• The problem: Lines from the line with "End appsv1." to the line with "Record VerticalPodAutoscaler : Type" in the entries below, and only those, must be output exactly, with both ends included.

• Data for analysis:
*** Block opens ***
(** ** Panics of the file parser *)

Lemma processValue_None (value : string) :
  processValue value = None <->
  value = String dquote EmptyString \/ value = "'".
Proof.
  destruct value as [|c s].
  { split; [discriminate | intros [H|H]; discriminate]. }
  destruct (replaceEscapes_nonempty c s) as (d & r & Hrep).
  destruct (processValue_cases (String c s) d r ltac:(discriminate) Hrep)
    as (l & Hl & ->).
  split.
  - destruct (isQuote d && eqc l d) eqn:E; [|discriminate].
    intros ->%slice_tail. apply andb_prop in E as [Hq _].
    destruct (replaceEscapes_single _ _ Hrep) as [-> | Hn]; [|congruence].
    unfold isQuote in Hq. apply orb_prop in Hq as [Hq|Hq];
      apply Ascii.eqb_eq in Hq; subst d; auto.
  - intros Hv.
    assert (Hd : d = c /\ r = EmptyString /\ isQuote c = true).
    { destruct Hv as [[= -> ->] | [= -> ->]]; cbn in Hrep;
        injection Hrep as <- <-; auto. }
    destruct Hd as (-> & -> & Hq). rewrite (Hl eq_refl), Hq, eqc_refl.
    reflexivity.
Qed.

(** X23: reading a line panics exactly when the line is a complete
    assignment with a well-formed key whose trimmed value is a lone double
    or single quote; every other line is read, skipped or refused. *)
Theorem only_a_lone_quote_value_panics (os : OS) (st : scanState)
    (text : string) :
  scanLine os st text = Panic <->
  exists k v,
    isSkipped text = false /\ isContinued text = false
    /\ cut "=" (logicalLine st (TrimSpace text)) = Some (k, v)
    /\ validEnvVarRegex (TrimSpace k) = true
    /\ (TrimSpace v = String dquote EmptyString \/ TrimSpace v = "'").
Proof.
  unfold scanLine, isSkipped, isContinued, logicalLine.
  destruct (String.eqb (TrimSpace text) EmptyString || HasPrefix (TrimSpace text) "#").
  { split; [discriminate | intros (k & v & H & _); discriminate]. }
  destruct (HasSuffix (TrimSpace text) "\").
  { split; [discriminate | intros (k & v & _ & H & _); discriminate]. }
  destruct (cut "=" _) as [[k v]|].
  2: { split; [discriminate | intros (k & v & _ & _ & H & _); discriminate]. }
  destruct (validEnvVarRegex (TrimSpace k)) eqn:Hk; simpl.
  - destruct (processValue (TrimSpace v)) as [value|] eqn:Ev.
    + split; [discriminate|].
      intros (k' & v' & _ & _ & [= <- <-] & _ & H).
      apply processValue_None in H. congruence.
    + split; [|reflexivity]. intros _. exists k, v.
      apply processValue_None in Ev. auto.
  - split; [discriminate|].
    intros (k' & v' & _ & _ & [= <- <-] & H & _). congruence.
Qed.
*** Block closes ***
*** Block opens ***
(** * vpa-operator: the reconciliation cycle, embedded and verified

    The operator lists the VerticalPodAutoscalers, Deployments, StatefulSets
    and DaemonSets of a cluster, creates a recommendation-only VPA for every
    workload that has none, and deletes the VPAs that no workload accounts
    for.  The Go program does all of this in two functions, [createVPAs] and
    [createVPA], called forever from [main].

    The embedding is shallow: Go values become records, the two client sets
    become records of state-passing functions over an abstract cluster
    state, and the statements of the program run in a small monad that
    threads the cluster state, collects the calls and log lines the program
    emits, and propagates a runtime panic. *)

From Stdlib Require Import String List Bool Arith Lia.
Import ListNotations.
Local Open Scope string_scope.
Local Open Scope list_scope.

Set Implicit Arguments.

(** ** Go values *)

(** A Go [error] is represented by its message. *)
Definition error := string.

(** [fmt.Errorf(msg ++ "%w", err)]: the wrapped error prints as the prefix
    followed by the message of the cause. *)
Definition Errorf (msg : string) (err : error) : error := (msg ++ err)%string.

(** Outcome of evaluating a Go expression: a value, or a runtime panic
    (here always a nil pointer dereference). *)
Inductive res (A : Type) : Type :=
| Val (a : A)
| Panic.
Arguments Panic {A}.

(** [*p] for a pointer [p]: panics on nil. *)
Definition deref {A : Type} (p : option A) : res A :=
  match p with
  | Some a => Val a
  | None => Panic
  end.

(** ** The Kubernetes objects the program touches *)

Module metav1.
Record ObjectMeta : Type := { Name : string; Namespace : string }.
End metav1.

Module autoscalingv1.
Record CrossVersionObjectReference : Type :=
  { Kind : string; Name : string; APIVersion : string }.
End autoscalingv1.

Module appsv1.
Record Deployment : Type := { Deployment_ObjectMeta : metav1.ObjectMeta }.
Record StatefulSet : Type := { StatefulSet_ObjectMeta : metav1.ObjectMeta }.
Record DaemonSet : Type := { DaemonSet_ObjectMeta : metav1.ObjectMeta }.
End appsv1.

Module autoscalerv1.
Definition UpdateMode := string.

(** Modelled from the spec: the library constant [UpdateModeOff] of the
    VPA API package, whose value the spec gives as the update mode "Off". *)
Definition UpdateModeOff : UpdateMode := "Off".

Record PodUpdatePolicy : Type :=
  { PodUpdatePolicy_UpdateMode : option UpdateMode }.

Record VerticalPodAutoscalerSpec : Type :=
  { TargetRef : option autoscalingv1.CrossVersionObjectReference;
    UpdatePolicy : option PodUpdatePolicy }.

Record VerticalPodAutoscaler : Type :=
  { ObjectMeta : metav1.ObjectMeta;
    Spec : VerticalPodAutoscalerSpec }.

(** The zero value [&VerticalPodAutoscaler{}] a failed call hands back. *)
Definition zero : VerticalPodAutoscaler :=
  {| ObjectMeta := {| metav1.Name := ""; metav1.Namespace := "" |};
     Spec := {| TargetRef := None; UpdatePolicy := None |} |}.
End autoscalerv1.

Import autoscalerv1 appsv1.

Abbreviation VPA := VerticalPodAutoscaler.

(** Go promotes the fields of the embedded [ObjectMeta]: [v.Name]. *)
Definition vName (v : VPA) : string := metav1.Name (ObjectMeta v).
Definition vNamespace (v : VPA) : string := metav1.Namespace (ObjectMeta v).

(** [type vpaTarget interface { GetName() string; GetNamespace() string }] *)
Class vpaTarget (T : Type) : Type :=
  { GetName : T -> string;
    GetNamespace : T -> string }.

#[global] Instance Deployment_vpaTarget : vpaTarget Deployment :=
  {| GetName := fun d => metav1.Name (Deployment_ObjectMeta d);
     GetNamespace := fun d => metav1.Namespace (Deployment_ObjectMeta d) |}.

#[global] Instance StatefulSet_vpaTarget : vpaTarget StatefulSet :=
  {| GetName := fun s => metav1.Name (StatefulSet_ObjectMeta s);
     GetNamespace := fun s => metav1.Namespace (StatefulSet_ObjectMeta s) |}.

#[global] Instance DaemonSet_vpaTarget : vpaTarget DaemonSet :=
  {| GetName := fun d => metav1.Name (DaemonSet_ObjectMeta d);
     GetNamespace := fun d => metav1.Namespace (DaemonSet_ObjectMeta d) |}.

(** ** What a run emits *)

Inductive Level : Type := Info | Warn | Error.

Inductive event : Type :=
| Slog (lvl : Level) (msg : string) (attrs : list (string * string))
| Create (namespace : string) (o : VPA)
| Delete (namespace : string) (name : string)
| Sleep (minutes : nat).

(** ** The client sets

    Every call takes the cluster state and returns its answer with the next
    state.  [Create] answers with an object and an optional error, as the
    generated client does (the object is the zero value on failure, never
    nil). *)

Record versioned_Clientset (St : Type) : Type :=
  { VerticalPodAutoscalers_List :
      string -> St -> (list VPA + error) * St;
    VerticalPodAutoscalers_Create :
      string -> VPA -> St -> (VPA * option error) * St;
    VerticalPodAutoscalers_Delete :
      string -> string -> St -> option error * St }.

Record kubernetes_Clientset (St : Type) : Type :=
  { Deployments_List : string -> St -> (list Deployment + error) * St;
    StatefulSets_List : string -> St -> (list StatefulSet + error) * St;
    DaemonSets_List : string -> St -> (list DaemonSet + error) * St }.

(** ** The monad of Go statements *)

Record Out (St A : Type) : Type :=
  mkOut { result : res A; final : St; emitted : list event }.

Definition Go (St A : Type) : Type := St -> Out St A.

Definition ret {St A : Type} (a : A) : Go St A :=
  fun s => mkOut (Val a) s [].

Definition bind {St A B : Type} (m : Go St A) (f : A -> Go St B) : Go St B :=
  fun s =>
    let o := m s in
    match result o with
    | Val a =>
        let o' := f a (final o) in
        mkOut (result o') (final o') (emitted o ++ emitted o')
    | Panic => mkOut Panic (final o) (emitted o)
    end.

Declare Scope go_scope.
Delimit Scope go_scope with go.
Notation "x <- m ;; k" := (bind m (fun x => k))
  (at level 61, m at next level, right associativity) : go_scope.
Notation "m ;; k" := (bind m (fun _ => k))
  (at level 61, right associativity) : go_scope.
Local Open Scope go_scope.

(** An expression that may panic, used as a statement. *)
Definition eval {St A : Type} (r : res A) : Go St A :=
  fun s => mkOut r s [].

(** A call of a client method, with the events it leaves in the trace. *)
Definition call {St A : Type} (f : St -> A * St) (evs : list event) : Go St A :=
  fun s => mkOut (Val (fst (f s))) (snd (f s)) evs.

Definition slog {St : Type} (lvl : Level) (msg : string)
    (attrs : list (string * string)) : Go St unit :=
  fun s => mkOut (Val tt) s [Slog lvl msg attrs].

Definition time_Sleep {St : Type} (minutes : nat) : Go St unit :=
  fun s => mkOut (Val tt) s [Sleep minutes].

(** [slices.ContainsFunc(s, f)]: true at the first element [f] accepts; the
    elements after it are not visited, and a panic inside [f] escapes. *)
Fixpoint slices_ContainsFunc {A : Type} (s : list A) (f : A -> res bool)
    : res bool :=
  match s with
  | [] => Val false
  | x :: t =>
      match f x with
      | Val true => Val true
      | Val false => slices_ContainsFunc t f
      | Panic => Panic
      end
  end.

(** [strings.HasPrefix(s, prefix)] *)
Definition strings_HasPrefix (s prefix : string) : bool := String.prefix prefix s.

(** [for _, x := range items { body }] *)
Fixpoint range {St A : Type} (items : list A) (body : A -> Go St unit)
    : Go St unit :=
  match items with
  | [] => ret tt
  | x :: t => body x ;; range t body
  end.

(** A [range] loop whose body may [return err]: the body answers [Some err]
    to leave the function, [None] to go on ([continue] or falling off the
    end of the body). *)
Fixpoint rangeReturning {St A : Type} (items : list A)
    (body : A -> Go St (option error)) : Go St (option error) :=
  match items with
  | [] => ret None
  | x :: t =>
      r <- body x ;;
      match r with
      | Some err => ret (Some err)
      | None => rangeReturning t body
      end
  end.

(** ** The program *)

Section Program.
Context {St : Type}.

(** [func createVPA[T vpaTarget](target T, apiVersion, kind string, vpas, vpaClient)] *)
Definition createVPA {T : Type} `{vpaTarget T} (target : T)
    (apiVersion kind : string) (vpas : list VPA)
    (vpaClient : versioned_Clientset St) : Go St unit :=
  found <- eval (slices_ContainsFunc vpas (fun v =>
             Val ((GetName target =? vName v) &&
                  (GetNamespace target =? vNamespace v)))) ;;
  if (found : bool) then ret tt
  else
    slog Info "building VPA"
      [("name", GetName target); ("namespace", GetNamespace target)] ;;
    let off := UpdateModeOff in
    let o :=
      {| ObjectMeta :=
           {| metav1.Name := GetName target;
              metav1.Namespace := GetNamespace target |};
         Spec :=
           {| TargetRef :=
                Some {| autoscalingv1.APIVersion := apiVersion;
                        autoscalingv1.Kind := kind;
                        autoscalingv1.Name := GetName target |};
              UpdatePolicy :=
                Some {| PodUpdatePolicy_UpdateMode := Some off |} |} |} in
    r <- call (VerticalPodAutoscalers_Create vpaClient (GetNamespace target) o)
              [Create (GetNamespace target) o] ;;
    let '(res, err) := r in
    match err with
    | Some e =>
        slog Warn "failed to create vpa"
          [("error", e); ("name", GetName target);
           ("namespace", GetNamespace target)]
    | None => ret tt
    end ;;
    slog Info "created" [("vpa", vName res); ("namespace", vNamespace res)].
*** Block closes ***
• Completed exercise:
End appsv1.

Module autoscalerv1.
Definition UpdateMode := string.

(** Modelled from the spec: the library constant [UpdateModeOff] of the
    VPA API package, whose value the spec gives as the update mode "Off". *)
Definition UpdateModeOff : UpdateMode := "Off".

Record PodUpdatePolicy : Type :=
  { PodUpdatePolicy_UpdateMode : option UpdateMode }.

Record VerticalPodAutoscalerSpec : Type :=
  { TargetRef : option autoscalingv1.CrossVersionObjectReference;
    UpdatePolicy : option PodUpdatePolicy }.

Record VerticalPodAutoscaler : Type :=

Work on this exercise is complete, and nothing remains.